> _What you should do_
Scan the entries below for the string "delta" and copy every line where it turns up.

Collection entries
Lemma data_delivered_witness :
  exists w', process_loop toy_sha1 toy_hmac toy_expand toy_rand (s2b "0.4.8") (s2b "cookie") toy_other 3 ex_open = process_loop toy_sha1 toy_hmac toy_expand toy_rand (s2b "0.4.8") (s2b "cookie") toy_other 2 w' /\
    inbuf (w_c w') = s2b "GETINFO version" ++ CRLF /\
    w_log w' = [mkcall (handle_other (s2b "hspost")) (mkargs (s2b "+HSPost") [] [] (Some (s2b "+SIGNAL HALT" ++ [10] ++ s2b "." ++ [10] ++ s2b "QUIT" ++ [10])) None) ex_globals None].
Proof.
  destruct (data_delivered toy_sha1 toy_hmac toy_expand toy_rand (s2b "0.4.8") (s2b "cookie") toy_other toy_other_keeps ex_def (s2b "+HSPost") ltac:(apply list_elem_of_In; cbn; tauto) eq_refl ltac:(repeat (apply List.Forall_cons; [split; discriminate|]); apply List.Forall_nil) eq_refl ex_open ex_text (s2b "GETINFO version" ++ CRLF) ex_out 2) as (w' & E & Hq & El);
    [reflexivity|reflexivity|reflexivity|exact ex_globals_ok|split; [discriminate|reflexivity]|vm_compute; reflexivity|reflexivity|vm_compute; discriminate|vm_compute; reflexivity|].
  exists w'. split; [exact E|]. split; [exact Hq|exact El].
Defined.
Definition set_bucket v (e : edge_connection_t) := mkstream (base_ e) v (drain e) (xmit e) (xoff_sent e) (xoff_received e) (is_reading e) (outbuf_len e).
Definition set_drain v (e : edge_connection_t) := mkstream (base_ e) (bucket e) v (xmit e) (xoff_sent e) (xoff_received e) (is_reading e) (outbuf_len e).
Definition set_xmit v (e : edge_connection_t) := mkstream (base_ e) (bucket e) (drain e) v (xoff_sent e) (xoff_received e) (is_reading e) (outbuf_len e).
Definition set_xoff_sent v (e : edge_connection_t) := mkstream (base_ e) (bucket e) (drain e) (xmit e) v (xoff_received e) (is_reading e) (outbuf_len e).
Definition set_xoff_received v (e : edge_connection_t) := mkstream (base_ e) (bucket e) (drain e) (xmit e) (xoff_sent e) v (is_reading e) (outbuf_len e).
Definition set_reading v (e : edge_connection_t) := mkstream (base_ e) (bucket e) (drain e) (xmit e) (xoff_sent e) (xoff_received e) v (outbuf_len e).
Definition set_outbuf_len v (e : edge_connection_t) := mkstream (base_ e) (bucket e) (drain e) (xmit e) (xoff_sent e) (xoff_received e) (is_reading e) v.

Definition set_rate v (d : drain_info) := mkdrain (drain_start_usec d) (drained_bytes d) (prev_drained_bytes d) v (ewma_rate_last_sent d).
Definition set_last_sent v (d : drain_info) := mkdrain (drain_start_usec d) (drained_bytes d) (prev_drained_bytes d) (ewma_drain_rate d) v.
Definition set_counts start n (d : drain_info) := mkdrain start n (prev_drained_bytes d) (ewma_drain_rate d) (ewma_rate_last_sent d).
Definition set_prev v (d : drain_info) := mkdrain (drain_start_usec d) (drained_bytes d) v (ewma_drain_rate d) (ewma_rate_last_sent d).

Definition edge_uses_cpath (conn : edge_connection_t) (cpath : option Z) : bool :=
  match on_circuit (base_ conn) with
  | None => false
  | Some circ =>
      if sc_origin circ then
        match sc_conflux_hops circ with
        | Some hops => existsb (fun h => bool_decide (Some h = cpath)) hops
        | None => bool_decide (cpath = fst <$> cpath_layer (base_ conn))
        end
      else bool_decide (cpath = None)
  end.

Definition edge_uses_flow_control (stream : edge_connection_t) : bool :=
  match on_circuit (base_ stream) with Some circ => sc_ccontrol circ | None => false end
  || match cpath_layer (base_ stream) with Some (_, cc) => cc | None => false end.

(** The part of [connection_start_reading] for an edge connection that is not linked; [connection_stop_reading] removes the event. *)
Definition connection_start_reading (conn : edge_connection_t) : edge_connection_t :=
  if xoff_received conn then conn else set_reading true conn.
Definition connection_stop_reading (conn : edge_connection_t) : edge_connection_t := set_reading false conn.

(** A command and its body. *)
Definition cell_out : Type := Z * bytes.

Record clock := mkclock { clock_reliable : bool; now_scale : Z; now_start : Z; now_rate : Z }.

Section Flow.

Variable ticks : Z.
Variable g : fc_globals.

(** ** Sending *)

Section Send.

Variable connection_edge_send_command : Z -> bytes -> bool.

Definition circuit_send_stream_xoff (stream : edge_connection_t) : edge_connection_t * list cell_out :=
  match xoff_cell_encode CELL_PAYLOAD_SIZE (mkxoff 0) with
  | TOk payload =>
      if connection_edge_send_command RELAY_COMMAND_XOFF payload then (set_xoff_sent true stream, [(RELAY_COMMAND_XOFF, payload)])
      else (stream, [])
  | _ => (stream, [])
  end.

Definition compute_drain_rate (clk : clock) (stream : edge_connection_t) : cres Z :=
  if negb (clock_reliable clk) then Ok 0
  else
    let delta := u64 (now_rate clk - drain_start_usec (drain stream)) in
    if delta =? 0 then Ok 0
    else
      let prev := prev_drained_bytes (drain stream) in
      let* q := udiv prev delta in
      if (INT32_MAX / 1000 <? prev) || (INT32_MAX / 1000 <? q) then Ok INT32_MAX
      else
        let* r := udiv (u32 (prev * 1000)) delta in
        Ok (u32 (Z.max 1 r)).

Definition circuit_send_stream_xon (stream : edge_connection_t) : edge_connection_t * list cell_out :=
  match xon_cell_encode CELL_PAYLOAD_SIZE (mkxon 0 (ewma_drain_rate (drain stream))) with
  | TOk payload =>
      let stream := set_drain (set_last_sent (ewma_drain_rate (drain stream)) (drain stream)) stream in
      if connection_edge_send_command RELAY_COMMAND_XON payload then (set_xoff_sent false stream, [(RELAY_COMMAND_XON, payload)])
      else (stream, [])
  | _ => (stream, [])
  end.

Definition stream_drain_rate_changed (clk : clock) (stream : edge_connection_t) : bool :=
  if negb (clock_reliable clk) then false
  else
    let last := ewma_rate_last_sent (drain stream) in
    let rate := ewma_drain_rate (drain stream) in
    if last =? 0 then false
    else if u64 (u64 (100 + xon_change_pct g) * last) / 100 <? rate then true
    else if rate <? u64 (u64 (100 - xon_change_pct g) * last) / 100 then true
    else false.

(** The bytes are counted; when the counter would wrap, half of it is forgotten. *)
Definition count_drained (clk : clock) (n_written : Z) (d : drain_info) : drain_info :=
  let d :=
    if u64 (UINT32_MAX - n_written) <=? drained_bytes d then
      set_counts (if drain_start_usec d =? 0 then 0 else u64 (now_scale clk - u64 (now_scale clk - drain_start_usec d) / 2)) (drained_bytes d / 2) d
    else d in
  set_counts (drain_start_usec d) (u32 (drained_bytes d + n_written)) d.

(** The clock of the drain is reset or started. *)
Definition start_drain (clk : clock) (total_buffered : Z) (d : drain_info) : drain_info :=
  if negb (clock_reliable clk) then set_counts 0 0 d
  else if (drain_start_usec d =? 0) && (0 <? total_buffered) then set_counts (now_start clk) 0 d
  else d.

(** The rate is updated after enough bytes. *)
Definition update_rate (clk : clock) (stream : edge_connection_t) : cres edge_connection_t :=
  let d := drain stream in
  if negb (drain_start_usec d =? 0) && (xon_rate_bytes g <? drained_bytes d) then
    let d := if prev_drained_bytes d =? 0 then set_prev (drained_bytes d) d else d in
    let* drain_rate := compute_drain_rate clk (set_drain d stream) in
    let d := set_prev (drained_bytes d) d in
    if negb (drain_rate =? 0) then
      let* e := n_count_ewma drain_rate (ewma_drain_rate d) (xon_ewma_cnt g) in
      Ok (set_drain (set_counts 0 0 (set_rate (u32 e) d)) stream)
    else Ok (set_drain d stream)
  else Ok stream.

(** The end of [flow_control_decide_xon], when the buffer is empty. *)
Definition double_rate (d : drain_info) : drain_info :=
  let d := set_counts 0 (drained_bytes d) d in
  if (xon_rate_bytes g <=? drained_bytes d) && negb (ewma_rate_last_sent d =? 0) then
    let d := set_rate (Z.min INT32_MAX (u32 (2 * ewma_drain_rate d))) d in
    set_counts 0 0 (set_prev (drained_bytes d) d)
  else d.

Definition flow_control_decide_xon (clk : clock) (stream : edge_connection_t) (n_written : Z) : cres (edge_connection_t * list cell_out) :=
  let total_buffered := outbuf_len stream in
  let stream := set_drain (start_drain clk total_buffered (count_drained clk n_written (drain stream))) stream in
  let* stream := update_rate clk stream in
  let '(stream, out) :=
    (if negb (xoff_sent stream) then
       if stream_drain_rate_changed clk stream then circuit_send_stream_xon stream else (stream, [])
     else if total_buffered =? 0 then circuit_send_stream_xon stream
     else (stream, [])) in
  if total_buffered =? 0 then Ok (set_drain (double_rate (drain stream)) stream, out) else Ok (stream, out).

> _Written response_
    let delta := u64 (now_rate clk - drain_start_usec (drain stream)) in
    if delta =? 0 then Ok 0
      let* q := udiv prev delta in
        let* r := udiv (u32 (prev * 1000)) delta in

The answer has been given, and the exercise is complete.